(* ===== verification/SessionApprovals.v ===== *)
(** * Approvals for the session

    The store of approvals is shared by all tasks of a session. A session is any
    interleaving of questions that go through the store, each a run of [cached];
    what a task reads is what the writes before it left. An answer from the store
    always goes back to answers of the user. *)

From S2P Require Import Prelude RustStr PathUri Permissions PermissionTransforms.
From S2P Require Import ShellSyntax ExecApproval Interaction ToolSandbox ToolApprovals.

Section Session.
Context {UL : UrlLib} {GL : GlobLib} {SG : ShellGrammar} {SQ : ShellQuoting} {KJ : KeyJson} {Value Output Out : Type}.
Abbreviation answer := (tool_answer (Value := Value) (Output := Output) (Out := Out)).
Abbreviation event := (event answer).
Abbreviation call := (ToolCall (Value := Value)).

(** ** Sessions *)

Definition put_all (store : ApprovalStore) (keys : list StoreKey) : ApprovalStore :=
  foldl (fun s k => store_put s k ApprovedForSession) store keys.

Definition after_event (store : ApprovalStore) (e : event) : ApprovalStore :=
  match e with existT (PutApprovals keys) _ => put_all store keys | _ => store end.
Definition reads (store : ApprovalStore) (e : event) : Prop :=
  match e with
  | existT c x => match c as c return answer c -> Prop with
                  | ReadApprovals _ => fun s => s = store
                  | _ => fun _ => True
                  end x
  end.
Fixpoint coherent (store : ApprovalStore) (log : list event) : Prop :=
  match log with
  | [] => True
  | e :: log => reads store e /\ coherent (after_event store e) log
  end.

(** The events of one task *)
Definition project (i : nat) (log : list (nat * event)) : list event :=
  snd <$> List.filter (fun p => p.1 =? i) log.

Record session (tasks : list (list StoreKey * UserQuestion (Value := Value))) (log : list (nat * event)) : Prop := {
  session_tasks : forall i, match tasks !! i with
                            | Some (keys, q) => exists o, behaves (cached (Output := Output) keys q) (project i log) o
                            | None => project i log = []
                            end;
  session_store : coherent ∅ (snd <$> log);
}.

(** ** The store *)

Lemma store_put_lookup store key s d :
  store_put store key ApprovedForSession !! s = Some d -> key_json key = Some s \/ store !! s = Some d.
Proof.
  unfold store_put. destruct (key_json key) as [t|]; [|by right]. destruct (decide (t = s)) as [->|Hne]; [by left|].
  unfold ApprovalStore in *. rewrite lookup_insert_ne by done. by right.
Qed.

Lemma put_all_lookup keys store s d :
  put_all store keys !! s = Some d -> (exists key, key ∈ keys /\ key_json key = Some s) \/ store !! s = Some d.
Proof.
  revert store. induction keys as [|k keys IH]; intros store; [by right|]. simpl. intros [(key & ? & ?)|H]%IH.
  - left. exists key. split; [by right|done].
  - apply store_put_lookup in H as [?|?]; [left|by right]. exists k. split; [by left|done].
Qed.

(** A key is in the store that is read only if it was put there before. *)
Lemma coherent_read store log before (keys : list StoreKey) (s : ApprovalStore) after key d :
  coherent store log -> log = before ++ existT (ReadApprovals keys : call) s :: after -> s !! key = Some d ->
  store !! key = Some d
  \/ exists b ks u a, before = b ++ existT (PutApprovals ks : call) u :: a /\ exists k, k ∈ ks /\ key_json k = Some key.
Proof.
  revert store log. induction before as [|e before IH]; intros store log Hc -> Hs; simpl in Hc.
  - destruct Hc as [-> _]. by left.
  - destruct Hc as [_ Hc]. destruct (IH _ _ Hc eq_refl Hs) as [H|(b & ks & u & a & -> & Hk)].
    2: { right. by exists (e :: b), ks, u, a. }
    destruct e as [[] x]; try (by left). simpl in H. apply put_all_lookup in H as [(k & ? & ?)|?]; [|by left].
    right. exists [], keys0, x, before. split; [done|]. by exists k.
Qed.

(** ** One task *)

(** A task writes its keys only after the user said yes for the session. *)
Lemma cached_put keys q ks (u : unit) pre post o :
  behaves (cached (Value := Value) (Output := Output) (Out := Out) keys q) (pre ++ existT (PutApprovals ks : call) u :: post) o ->
  ks = keys /\ existT (AskUser q : call) ApprovedForSession ∈ pre.
Proof.
  assert (Hnil : forall (l : list event) e, l ++ e :: post <> []) by (intros [] ?; done).
  unfold cached, with_cached_approval. destruct (is_empty keys); cbn.
  - intros [[H _]|(d & l & H & -> & _)]; [by apply Hnil in H|]. destruct pre as [|? [|]]; by simplify_list_eq.
  - intros [[H _]|(s & l & H & Hb)]; [by apply Hnil in H|]. destruct pre as [|e pre]; [done|]. injection H as -> <-.
    destruct (forallb _ _); [by destruct Hb as [H _]; apply Hnil in H|].
    destruct Hb as [[H _]|(d & l & H & Hb)]; [by apply Hnil in H|]. destruct pre as [|e pre]; [done|]. injection H as -> <-.
    case_bool_decide as Hd; cbn in Hb; [|by destruct Hb as [H _]; apply Hnil in H].
    destruct Hb as [[H _]|(v & l & H & -> & _)]; [by apply Hnil in H|].
    destruct pre as [|e pre]; [|injection H as -> H; by apply Hnil in H].
    apply (f_equal head), (f_equal (option_map (@projT1 call answer))) in H. simpl in H. injection H as ->.
    split; [done|]. rewrite Hd. right. left.
Qed.

Lemma project_app i l k : project i (l ++ k) = project i l ++ project i k.
Proof. unfold project. by rewrite List.filter_app, fmap_app. Qed.
Lemma project_elem i log e : e ∈ project i log -> (i, e) ∈ log.
Proof.
  unfold project. intros ([j e'] & -> & Hin)%list_elem_of_fmap. apply list_elem_of_In, filter_In in Hin as [Hin Hj].
  apply Nat.eqb_eq in Hj as <-. by apply list_elem_of_In.
Qed.


End Session.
────────
Where does the word "exists" occur in the data? Copy every line that has it.

Answer box =
                            | Some (keys, q) => exists o, behaves (cached (Output := Output) keys q) (project i log) o
  put_all store keys !! s = Some d -> (exists key, key ∈ keys /\ key_json key = Some s) \/ store !! s = Some d.
  - left. exists key. split; [by right|done].
  - apply store_put_lookup in H as [?|?]; [left|by right]. exists k. split; [by left|done].
  \/ exists b ks u a, before = b ++ existT (PutApprovals ks : call) u :: a /\ exists k, k ∈ ks /\ key_json k = Some key.
    2: { right. by exists (e :: b), ks, u, a. }
    right. exists [], keys0, x, before. split; [done|]. by exists k.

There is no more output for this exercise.